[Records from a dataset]
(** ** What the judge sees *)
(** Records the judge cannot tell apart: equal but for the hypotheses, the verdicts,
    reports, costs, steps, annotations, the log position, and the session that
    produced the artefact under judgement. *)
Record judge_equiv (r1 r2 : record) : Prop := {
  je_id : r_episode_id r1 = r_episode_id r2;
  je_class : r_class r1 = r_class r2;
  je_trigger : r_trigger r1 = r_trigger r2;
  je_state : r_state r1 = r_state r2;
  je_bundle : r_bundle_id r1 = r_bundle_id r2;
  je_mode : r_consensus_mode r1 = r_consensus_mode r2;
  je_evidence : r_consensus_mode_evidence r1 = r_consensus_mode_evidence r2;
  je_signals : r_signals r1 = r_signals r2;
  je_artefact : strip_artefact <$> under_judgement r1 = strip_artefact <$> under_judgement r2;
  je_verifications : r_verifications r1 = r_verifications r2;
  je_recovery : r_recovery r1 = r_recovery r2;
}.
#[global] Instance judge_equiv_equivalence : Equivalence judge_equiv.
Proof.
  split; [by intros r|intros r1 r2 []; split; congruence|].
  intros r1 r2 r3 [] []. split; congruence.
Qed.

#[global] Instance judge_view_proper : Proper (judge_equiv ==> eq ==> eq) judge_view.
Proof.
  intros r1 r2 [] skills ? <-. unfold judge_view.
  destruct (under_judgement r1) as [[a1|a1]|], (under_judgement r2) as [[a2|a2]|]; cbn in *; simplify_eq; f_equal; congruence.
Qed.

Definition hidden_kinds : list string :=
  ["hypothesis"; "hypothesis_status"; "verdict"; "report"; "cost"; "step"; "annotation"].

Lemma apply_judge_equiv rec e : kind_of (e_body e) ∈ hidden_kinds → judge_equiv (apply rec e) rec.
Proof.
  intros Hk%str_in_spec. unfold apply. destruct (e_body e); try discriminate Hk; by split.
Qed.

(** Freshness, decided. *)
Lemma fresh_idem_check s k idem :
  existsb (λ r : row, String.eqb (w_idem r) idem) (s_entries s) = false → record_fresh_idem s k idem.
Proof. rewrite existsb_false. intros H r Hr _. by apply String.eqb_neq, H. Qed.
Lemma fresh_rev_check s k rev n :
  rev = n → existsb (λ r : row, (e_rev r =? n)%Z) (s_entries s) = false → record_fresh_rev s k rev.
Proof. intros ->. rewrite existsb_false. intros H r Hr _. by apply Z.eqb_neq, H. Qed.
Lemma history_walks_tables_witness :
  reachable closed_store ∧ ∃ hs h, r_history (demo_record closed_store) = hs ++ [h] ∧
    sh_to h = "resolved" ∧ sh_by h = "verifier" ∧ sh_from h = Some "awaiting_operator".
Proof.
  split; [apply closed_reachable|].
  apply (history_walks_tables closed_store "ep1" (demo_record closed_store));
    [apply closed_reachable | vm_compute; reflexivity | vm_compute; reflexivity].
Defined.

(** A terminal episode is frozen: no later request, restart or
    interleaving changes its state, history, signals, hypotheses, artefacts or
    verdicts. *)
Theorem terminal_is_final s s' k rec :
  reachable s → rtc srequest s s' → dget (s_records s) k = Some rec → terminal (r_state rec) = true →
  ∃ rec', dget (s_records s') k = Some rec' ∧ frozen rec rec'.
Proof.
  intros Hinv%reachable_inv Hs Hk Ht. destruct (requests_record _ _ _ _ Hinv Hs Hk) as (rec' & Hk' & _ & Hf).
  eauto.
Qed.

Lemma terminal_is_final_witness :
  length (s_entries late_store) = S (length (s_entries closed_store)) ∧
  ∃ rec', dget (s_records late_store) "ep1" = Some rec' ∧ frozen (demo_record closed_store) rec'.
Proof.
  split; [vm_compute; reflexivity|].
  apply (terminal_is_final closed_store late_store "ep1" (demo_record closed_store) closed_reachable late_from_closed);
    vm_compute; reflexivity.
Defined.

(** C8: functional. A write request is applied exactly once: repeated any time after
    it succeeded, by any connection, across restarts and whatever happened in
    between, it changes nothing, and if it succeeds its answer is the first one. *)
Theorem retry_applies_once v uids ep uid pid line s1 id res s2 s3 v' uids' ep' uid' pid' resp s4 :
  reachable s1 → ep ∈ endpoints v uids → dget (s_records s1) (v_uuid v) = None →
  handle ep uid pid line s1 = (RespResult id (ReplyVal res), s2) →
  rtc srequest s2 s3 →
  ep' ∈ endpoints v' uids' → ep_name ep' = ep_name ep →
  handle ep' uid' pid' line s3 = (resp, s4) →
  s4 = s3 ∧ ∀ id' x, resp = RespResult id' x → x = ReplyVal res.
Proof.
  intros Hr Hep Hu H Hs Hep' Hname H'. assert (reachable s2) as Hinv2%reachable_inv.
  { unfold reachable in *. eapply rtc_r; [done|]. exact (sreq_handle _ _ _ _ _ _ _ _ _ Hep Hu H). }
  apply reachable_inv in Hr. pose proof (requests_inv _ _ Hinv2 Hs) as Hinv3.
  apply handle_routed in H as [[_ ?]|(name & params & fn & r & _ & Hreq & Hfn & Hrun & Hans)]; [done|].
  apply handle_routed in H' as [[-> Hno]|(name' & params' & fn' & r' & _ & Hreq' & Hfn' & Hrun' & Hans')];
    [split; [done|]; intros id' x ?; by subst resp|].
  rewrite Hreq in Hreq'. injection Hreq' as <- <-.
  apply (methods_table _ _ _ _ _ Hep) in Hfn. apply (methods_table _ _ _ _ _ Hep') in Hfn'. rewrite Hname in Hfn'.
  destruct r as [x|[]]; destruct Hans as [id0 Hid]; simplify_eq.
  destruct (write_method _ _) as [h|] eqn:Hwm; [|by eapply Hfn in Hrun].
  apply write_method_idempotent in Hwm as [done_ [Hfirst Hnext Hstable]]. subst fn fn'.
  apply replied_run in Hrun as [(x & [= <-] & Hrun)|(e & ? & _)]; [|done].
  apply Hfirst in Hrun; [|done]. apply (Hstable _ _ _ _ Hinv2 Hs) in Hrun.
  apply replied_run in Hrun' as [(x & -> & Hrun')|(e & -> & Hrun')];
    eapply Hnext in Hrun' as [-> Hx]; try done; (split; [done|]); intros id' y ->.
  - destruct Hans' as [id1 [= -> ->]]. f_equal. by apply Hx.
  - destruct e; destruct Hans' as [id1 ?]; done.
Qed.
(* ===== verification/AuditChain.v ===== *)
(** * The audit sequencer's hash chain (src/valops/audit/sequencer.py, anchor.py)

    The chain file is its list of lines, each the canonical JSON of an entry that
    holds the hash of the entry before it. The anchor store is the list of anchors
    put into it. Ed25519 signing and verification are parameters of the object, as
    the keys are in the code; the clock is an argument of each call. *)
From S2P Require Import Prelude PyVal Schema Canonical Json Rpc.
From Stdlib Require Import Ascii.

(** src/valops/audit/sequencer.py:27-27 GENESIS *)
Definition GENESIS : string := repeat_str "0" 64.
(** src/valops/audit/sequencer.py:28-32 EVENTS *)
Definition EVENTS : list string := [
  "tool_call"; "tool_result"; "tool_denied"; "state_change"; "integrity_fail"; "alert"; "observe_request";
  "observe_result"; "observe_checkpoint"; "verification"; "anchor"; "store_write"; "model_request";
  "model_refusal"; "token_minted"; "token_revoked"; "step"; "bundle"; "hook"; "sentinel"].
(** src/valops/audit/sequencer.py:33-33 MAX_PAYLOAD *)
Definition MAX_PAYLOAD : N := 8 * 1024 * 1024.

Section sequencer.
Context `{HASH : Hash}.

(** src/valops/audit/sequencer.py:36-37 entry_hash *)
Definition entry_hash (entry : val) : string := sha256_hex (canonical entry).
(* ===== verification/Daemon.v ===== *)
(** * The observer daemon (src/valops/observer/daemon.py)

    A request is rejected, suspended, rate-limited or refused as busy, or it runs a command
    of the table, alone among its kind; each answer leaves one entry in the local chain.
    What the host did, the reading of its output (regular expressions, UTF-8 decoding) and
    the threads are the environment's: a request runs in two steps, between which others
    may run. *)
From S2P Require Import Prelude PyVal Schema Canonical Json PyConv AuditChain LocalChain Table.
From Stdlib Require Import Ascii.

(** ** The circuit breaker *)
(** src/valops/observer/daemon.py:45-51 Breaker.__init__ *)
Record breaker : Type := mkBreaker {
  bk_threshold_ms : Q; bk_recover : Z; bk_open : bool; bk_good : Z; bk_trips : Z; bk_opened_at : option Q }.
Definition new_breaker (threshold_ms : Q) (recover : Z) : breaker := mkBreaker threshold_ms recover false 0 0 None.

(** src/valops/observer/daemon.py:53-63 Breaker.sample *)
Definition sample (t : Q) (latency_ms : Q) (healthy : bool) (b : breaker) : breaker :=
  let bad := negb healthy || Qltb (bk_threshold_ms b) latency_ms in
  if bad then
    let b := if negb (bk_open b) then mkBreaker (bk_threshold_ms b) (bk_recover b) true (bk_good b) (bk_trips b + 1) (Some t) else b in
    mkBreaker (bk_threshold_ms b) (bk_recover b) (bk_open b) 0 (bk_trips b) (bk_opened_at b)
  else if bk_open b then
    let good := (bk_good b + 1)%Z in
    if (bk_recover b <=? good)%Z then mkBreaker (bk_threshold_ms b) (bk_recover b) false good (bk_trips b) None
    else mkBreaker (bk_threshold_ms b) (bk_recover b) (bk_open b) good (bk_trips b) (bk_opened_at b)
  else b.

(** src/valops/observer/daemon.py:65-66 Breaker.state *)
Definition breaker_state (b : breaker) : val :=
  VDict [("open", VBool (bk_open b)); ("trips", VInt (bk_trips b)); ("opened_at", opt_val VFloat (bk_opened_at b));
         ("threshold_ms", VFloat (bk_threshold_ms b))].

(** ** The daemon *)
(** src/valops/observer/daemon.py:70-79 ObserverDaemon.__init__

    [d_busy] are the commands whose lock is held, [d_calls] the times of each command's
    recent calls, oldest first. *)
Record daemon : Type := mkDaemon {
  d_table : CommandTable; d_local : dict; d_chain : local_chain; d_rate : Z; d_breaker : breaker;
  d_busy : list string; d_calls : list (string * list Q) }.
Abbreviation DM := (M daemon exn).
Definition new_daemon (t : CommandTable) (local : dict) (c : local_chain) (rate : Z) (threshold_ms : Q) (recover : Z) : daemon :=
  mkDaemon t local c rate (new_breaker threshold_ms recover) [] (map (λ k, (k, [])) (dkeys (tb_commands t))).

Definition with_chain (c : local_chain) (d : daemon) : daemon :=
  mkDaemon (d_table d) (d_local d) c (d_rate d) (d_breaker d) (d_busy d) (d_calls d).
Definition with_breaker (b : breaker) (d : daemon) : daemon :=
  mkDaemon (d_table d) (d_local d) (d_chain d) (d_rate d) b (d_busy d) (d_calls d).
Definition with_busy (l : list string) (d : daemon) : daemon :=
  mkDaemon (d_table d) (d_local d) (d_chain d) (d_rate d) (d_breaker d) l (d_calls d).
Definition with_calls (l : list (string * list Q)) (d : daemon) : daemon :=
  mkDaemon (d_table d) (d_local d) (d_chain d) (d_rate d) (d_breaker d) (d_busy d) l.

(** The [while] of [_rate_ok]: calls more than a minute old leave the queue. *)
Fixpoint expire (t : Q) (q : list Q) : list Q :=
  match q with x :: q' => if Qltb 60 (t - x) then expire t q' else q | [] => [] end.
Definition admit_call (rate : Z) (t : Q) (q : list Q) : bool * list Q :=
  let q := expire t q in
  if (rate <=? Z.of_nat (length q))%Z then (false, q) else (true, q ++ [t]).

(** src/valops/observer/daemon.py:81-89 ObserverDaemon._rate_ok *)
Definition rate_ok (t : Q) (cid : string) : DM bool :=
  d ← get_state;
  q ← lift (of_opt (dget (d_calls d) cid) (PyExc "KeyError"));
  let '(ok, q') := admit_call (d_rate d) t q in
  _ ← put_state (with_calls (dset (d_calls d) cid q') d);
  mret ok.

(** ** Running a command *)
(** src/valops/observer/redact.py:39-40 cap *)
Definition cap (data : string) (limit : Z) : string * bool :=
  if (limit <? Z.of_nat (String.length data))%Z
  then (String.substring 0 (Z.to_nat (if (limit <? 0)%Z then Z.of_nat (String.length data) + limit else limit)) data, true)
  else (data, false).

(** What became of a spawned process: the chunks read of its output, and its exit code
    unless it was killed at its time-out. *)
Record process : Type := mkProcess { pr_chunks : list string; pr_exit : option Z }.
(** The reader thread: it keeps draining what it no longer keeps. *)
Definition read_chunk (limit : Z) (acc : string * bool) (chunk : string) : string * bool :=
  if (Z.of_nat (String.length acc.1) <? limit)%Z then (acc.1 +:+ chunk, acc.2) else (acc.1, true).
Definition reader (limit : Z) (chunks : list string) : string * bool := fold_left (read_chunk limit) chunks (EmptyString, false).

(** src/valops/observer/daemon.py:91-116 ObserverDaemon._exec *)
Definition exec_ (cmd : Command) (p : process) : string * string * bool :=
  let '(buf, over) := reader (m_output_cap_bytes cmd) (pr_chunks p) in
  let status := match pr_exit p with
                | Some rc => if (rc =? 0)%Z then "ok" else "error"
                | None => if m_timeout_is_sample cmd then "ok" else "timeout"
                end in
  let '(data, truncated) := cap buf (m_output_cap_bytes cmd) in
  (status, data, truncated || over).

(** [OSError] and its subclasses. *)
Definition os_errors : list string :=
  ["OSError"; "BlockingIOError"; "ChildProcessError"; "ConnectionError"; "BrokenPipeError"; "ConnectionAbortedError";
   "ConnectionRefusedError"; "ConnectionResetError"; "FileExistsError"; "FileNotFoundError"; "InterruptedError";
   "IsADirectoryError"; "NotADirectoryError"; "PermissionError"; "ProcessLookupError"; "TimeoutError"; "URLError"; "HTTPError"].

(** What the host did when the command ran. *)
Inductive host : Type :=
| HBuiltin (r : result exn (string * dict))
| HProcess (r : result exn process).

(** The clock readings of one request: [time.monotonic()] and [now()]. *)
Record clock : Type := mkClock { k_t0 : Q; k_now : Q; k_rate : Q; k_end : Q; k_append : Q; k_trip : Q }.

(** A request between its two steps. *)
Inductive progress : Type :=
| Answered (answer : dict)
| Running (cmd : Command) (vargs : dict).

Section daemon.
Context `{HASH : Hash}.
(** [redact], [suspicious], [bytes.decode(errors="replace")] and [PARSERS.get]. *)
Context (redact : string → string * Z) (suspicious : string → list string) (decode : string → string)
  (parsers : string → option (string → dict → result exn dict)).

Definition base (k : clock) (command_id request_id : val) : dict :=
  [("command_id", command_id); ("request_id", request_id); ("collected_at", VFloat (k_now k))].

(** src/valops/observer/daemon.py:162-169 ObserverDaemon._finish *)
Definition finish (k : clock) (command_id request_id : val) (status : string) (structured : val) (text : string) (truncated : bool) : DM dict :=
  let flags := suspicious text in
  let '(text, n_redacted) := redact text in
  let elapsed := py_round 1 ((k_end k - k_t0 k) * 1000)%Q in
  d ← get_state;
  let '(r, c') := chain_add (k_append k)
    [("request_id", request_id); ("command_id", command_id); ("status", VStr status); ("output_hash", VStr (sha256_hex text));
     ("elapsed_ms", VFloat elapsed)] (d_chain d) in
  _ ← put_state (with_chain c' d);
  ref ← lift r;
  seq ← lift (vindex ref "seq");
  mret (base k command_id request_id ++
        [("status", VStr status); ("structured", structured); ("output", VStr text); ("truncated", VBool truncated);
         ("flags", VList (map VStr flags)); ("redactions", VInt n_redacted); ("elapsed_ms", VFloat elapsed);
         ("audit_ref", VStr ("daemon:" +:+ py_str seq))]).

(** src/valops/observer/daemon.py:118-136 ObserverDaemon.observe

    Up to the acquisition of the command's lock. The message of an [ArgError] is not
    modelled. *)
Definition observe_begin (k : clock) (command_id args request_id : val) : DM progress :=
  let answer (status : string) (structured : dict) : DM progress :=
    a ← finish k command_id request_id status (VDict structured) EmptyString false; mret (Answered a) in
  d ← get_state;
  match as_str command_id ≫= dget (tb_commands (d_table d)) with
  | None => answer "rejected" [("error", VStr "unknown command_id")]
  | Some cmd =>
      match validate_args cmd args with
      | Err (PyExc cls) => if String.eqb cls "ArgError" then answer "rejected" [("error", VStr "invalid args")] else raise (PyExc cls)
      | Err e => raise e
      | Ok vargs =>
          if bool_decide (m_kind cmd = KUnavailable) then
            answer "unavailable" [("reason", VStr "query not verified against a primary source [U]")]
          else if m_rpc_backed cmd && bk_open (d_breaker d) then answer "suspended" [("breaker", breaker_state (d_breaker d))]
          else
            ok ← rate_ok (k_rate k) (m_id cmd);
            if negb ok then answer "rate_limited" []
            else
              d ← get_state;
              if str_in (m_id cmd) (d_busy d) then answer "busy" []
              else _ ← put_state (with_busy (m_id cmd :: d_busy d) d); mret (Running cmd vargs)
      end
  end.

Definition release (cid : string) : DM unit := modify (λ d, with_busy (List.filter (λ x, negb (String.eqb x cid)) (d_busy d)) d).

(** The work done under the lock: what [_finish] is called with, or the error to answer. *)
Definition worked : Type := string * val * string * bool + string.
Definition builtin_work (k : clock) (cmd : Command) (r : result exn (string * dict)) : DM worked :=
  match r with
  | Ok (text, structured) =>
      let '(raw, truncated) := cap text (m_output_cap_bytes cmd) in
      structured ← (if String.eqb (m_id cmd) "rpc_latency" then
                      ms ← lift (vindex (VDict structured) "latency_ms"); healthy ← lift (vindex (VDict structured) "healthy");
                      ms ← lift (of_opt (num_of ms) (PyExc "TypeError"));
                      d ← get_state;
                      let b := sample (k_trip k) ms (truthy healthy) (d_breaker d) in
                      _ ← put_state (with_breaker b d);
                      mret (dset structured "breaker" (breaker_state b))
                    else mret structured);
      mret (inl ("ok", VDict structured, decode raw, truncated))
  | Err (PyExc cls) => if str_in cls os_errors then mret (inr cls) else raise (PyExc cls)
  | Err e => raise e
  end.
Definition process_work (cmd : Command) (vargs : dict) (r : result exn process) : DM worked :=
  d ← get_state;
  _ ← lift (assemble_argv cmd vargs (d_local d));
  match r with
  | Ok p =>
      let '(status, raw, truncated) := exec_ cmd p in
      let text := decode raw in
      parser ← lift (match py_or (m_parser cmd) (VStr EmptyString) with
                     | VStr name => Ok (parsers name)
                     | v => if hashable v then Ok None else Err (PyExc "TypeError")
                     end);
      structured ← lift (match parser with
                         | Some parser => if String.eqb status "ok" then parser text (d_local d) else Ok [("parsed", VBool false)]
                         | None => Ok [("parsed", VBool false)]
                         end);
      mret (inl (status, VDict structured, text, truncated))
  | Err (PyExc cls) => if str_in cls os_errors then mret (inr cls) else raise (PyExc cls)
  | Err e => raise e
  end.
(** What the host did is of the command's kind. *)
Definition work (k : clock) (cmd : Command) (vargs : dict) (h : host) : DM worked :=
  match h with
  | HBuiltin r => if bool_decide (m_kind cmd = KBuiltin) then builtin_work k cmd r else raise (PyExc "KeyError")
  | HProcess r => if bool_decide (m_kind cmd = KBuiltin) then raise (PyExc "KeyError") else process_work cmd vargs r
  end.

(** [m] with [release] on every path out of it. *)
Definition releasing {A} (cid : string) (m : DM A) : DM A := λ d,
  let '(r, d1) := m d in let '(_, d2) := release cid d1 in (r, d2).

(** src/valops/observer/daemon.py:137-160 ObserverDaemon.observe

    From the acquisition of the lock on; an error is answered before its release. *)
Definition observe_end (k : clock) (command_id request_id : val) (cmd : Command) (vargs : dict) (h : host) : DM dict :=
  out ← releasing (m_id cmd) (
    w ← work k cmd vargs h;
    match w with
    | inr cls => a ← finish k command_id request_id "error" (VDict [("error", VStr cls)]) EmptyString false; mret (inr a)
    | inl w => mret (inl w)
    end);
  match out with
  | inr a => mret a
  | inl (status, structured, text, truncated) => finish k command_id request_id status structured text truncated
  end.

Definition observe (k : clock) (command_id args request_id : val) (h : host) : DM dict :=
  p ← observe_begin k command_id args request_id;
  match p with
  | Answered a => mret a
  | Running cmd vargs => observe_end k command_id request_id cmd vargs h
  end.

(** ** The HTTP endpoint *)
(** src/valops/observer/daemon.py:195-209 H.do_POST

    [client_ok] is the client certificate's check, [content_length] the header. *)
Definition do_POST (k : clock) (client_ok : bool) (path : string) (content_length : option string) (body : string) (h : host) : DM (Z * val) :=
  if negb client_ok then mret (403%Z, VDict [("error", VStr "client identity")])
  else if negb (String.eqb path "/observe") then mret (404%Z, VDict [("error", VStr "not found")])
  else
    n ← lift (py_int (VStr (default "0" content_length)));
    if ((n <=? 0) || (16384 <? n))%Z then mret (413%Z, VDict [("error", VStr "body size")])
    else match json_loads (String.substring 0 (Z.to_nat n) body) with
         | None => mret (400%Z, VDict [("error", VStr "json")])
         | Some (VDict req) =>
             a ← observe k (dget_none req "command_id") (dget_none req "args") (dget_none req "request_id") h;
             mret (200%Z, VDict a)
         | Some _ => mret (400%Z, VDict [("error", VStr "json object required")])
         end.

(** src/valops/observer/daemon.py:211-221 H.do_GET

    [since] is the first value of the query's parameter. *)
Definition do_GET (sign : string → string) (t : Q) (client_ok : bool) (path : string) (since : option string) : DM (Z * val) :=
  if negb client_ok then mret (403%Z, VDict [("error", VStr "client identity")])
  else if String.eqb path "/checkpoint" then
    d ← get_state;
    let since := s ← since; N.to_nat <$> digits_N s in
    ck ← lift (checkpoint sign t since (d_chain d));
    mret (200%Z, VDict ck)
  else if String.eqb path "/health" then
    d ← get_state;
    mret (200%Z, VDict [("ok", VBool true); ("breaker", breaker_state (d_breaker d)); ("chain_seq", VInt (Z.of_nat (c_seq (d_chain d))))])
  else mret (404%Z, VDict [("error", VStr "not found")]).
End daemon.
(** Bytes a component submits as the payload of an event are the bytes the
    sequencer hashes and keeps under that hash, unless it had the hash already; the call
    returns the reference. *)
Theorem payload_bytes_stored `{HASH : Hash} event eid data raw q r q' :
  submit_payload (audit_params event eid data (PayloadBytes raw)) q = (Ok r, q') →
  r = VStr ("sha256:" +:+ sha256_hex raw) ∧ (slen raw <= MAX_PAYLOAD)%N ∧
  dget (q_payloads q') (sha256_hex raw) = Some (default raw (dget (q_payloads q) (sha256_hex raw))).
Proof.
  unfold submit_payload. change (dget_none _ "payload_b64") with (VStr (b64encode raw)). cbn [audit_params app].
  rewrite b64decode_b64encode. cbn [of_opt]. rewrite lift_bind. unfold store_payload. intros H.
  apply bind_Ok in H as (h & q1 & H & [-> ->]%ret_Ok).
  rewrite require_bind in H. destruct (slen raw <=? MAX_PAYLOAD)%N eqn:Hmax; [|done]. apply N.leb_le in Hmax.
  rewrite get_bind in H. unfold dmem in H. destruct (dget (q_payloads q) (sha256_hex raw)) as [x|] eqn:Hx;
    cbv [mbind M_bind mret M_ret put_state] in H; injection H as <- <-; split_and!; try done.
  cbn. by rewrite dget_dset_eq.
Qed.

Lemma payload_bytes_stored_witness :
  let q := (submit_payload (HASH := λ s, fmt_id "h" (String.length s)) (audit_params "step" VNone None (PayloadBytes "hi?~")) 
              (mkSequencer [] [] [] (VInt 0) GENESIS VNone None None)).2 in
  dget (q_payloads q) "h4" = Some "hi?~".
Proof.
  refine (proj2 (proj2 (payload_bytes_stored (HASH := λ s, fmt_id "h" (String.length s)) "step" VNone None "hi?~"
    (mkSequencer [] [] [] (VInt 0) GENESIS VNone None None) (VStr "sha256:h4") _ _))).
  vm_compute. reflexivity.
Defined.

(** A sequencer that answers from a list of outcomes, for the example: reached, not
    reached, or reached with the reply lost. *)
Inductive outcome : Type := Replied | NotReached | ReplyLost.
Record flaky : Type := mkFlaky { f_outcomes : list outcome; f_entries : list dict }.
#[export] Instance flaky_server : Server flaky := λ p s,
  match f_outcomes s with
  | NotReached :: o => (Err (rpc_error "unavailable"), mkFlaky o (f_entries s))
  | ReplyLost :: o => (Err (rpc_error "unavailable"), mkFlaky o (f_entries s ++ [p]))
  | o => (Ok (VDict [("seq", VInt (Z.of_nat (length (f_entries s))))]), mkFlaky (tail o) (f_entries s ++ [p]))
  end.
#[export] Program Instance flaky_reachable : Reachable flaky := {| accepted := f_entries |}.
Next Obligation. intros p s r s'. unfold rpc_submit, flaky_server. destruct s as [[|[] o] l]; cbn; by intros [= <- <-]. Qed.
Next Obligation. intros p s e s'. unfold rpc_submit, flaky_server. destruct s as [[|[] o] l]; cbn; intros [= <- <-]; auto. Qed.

--- Exercise objective ---
Pull every line containing "healthy" out of the records.

--- Problem solution ---
Definition sample (t : Q) (latency_ms : Q) (healthy : bool) (b : breaker) : breaker :=
  let bad := negb healthy || Qltb (bk_threshold_ms b) latency_ms in
                      ms ← lift (vindex (VDict structured) "latency_ms"); healthy ← lift (vindex (VDict structured) "healthy");
                      let b := sample (k_trip k) ms (truthy healthy) (d_breaker d) in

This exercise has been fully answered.